- [YOUR ASSIGNMENT]
Copy out exactly the lines from the first line of the material below through the line containing "(fun _ => listing).", and nothing beyond them.
::: GIVEN ENTRIES
Definition exampleEnv : OpenClawEnv :=
  mkEnv (Some "key-id") (Some "secret") (Some "account").

Definition exampleCredentials : Credentials :=
  mkCredentials "key-id" "secret" "account".

(** A finished process with the given standard output. *)
Definition done (out : string) : Process :=
  constantProcess "completed" (Some 0%Z) out.

Definition conflictMessage : string :=
  "InvalidMountConfigError: Mount path /data/openclaw is already in use".

(** A sandbox answering by command: [procs] gives the handle of each known
    command, any other command gets an empty finished process; [mounts]
    gives the answers of the successive [mountBucket] calls, found by the
    instant of the call; [listing] is the answer of [listProcesses]. *)
Fixpoint lookupProc (procs : list (string * Process)) (cmd : string) : Process :=
  match procs with
  | [] => done EmptyString
  | (c, p) :: rest => if (c =? cmd) then p else lookupProc rest cmd
  end.

Definition scripted (procs : list (string * Process))
    (mounts : nat -> Reply unit) (listing : Reply (list ProcessInfo)) : Sandbox :=
  mkSandbox (fun _ cmd => Resolved (lookupProc procs cmd))
            (fun t _ _ _ => mounts t)
            (fun _ => listing).

(** The remote bucket is mounted and healthy. *)
Definition mountedSandbox : Sandbox :=
  scripted [(R2.probeCmd examplePath, done ("fuse.s3fs" ++ Js.nl))]
           (fun _ => Resolved tt) (Resolved []).

(** The mount is hung: the filesystem-type query never settles. *)
Definition hungSandbox : Sandbox :=
  scripted [(R2.probeCmd examplePath, stuckProcess)]
           (fun _ => Resolved tt) (Resolved []).

(** A query handle that is settled (with empty output) up to instant 3 and
    hangs afterwards. *)
Definition hangingLater : Process :=
  mkProcess "probe"
    (fun t => if (t <? 3)%nat then "completed" else "running")
    (fun _ => None) (fun _ => Resolved noLogs) None.

(** The platform reports the path as in use, and the mount hangs from then
    on; every [mountBucket] call fails with the conflict. *)
Definition raceSandbox : Sandbox :=
  scripted [(R2.probeCmd examplePath, hangingLater)]
           (fun _ => Rejected (SandboxError conflictMessage)) (Resolved []).

Definition healthyProbe : string * Process :=
  (R2.probeCmd examplePath, done ("fuse.s3fs" ++ Js.nl)).

(** The end-to-end happy path of the test suite: mounted bucket, verified
    source, three clean copy passes, marker read back. *)
Definition happySandbox : Sandbox :=
  scripted
    [ healthyProbe;
      (Sync.verifyCmd examplePath, done "__OK__");
      (Sync.readTimestampCmd examplePath, done "2026-01-27T12:00:00+00:00") ]
    (fun _ => Resolved tt) (Resolved []).

(** The first copy pass exits with code 1. *)
Definition failedCopy : Process := constantProcess "completed" (Some 1%Z) EmptyString.

Definition failingSandbox : Sandbox :=
  scripted
    [ healthyProbe;
      (Sync.verifyCmd examplePath, done "__OK__");
      (Sync.syncOpenclawCmd examplePath, failedCopy) ]
    (fun _ => Resolved tt) (Resolved []).

(** A copy pass of an earlier run is still running. *)
Definition runningRsync : ProcessInfo :=
  mkProcessInfo (Some "proc-7") (Some "running")
    (Some (Sync.syncWorkspaceCmd examplePath)).

Definition busySandbox : Sandbox :=
  scripted [ healthyProbe ] (fun _ => Resolved tt) (Resolved [runningRsync]).

(** The container was wiped: no config file, empty workspace, and a
    non-empty workspace backup in the bucket. *)
Definition wipedOutput : string :=
  "__MISSING__" ++ Js.nl ++ "__WORKSPACE_LOCAL_EMPTY__" ++ Js.nl
  ++ "__WORKSPACE_REMOTE_NONEMPTY__" ++ Js.nl.

Definition wipedSandbox : Sandbox :=
  scripted [ healthyProbe; (Sync.verifyCmd examplePath, done wipedOutput) ]
    (fun _ => Resolved tt) (Resolved []).

(** The config file is there but the workspace is empty, with a non-empty
    workspace backup in the bucket. *)
Definition emptyWorkspaceOutput : string :=
  "__OK__" ++ Js.nl ++ "__WORKSPACE_LOCAL_EMPTY__" ++ Js.nl
  ++ "__WORKSPACE_REMOTE_NONEMPTY__" ++ Js.nl.

Definition emptyWorkspaceSandbox : Sandbox :=
  scripted
    [ healthyProbe; (Sync.verifyCmd examplePath, done emptyWorkspaceOutput) ]
    (fun _ => Resolved tt) (Resolved []).

(** * Further test inputs *)

(** A sandbox that rejects every process start. *)
Definition refusingSandbox : Sandbox :=
  mkSandbox (fun _ _ => Rejected (SandboxError "sandbox unavailable"))
            (fun _ _ _ _ => Resolved tt)
            (fun _ => Resolved []).

(** The bucket is not mounted yet and the mount call succeeds. *)
Definition freshSandbox : Sandbox :=
  scripted [] (fun _ => Resolved tt) (Resolved []).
::::::
- [RESULT OF THE TASK]
Definition exampleEnv : OpenClawEnv :=
  mkEnv (Some "key-id") (Some "secret") (Some "account").

Definition exampleCredentials : Credentials :=
  mkCredentials "key-id" "secret" "account".

(** A finished process with the given standard output. *)
Definition done (out : string) : Process :=
  constantProcess "completed" (Some 0%Z) out.

Definition conflictMessage : string :=
  "InvalidMountConfigError: Mount path /data/openclaw is already in use".

(** A sandbox answering by command: [procs] gives the handle of each known
    command, any other command gets an empty finished process; [mounts]
    gives the answers of the successive [mountBucket] calls, found by the
    instant of the call; [listing] is the answer of [listProcesses]. *)
Fixpoint lookupProc (procs : list (string * Process)) (cmd : string) : Process :=
  match procs with
  | [] => done EmptyString
  | (c, p) :: rest => if (c =? cmd) then p else lookupProc rest cmd
  end.

Definition scripted (procs : list (string * Process))
    (mounts : nat -> Reply unit) (listing : Reply (list ProcessInfo)) : Sandbox :=
  mkSandbox (fun _ cmd => Resolved (lookupProc procs cmd))
            (fun t _ _ _ => mounts t)
            (fun _ => listing).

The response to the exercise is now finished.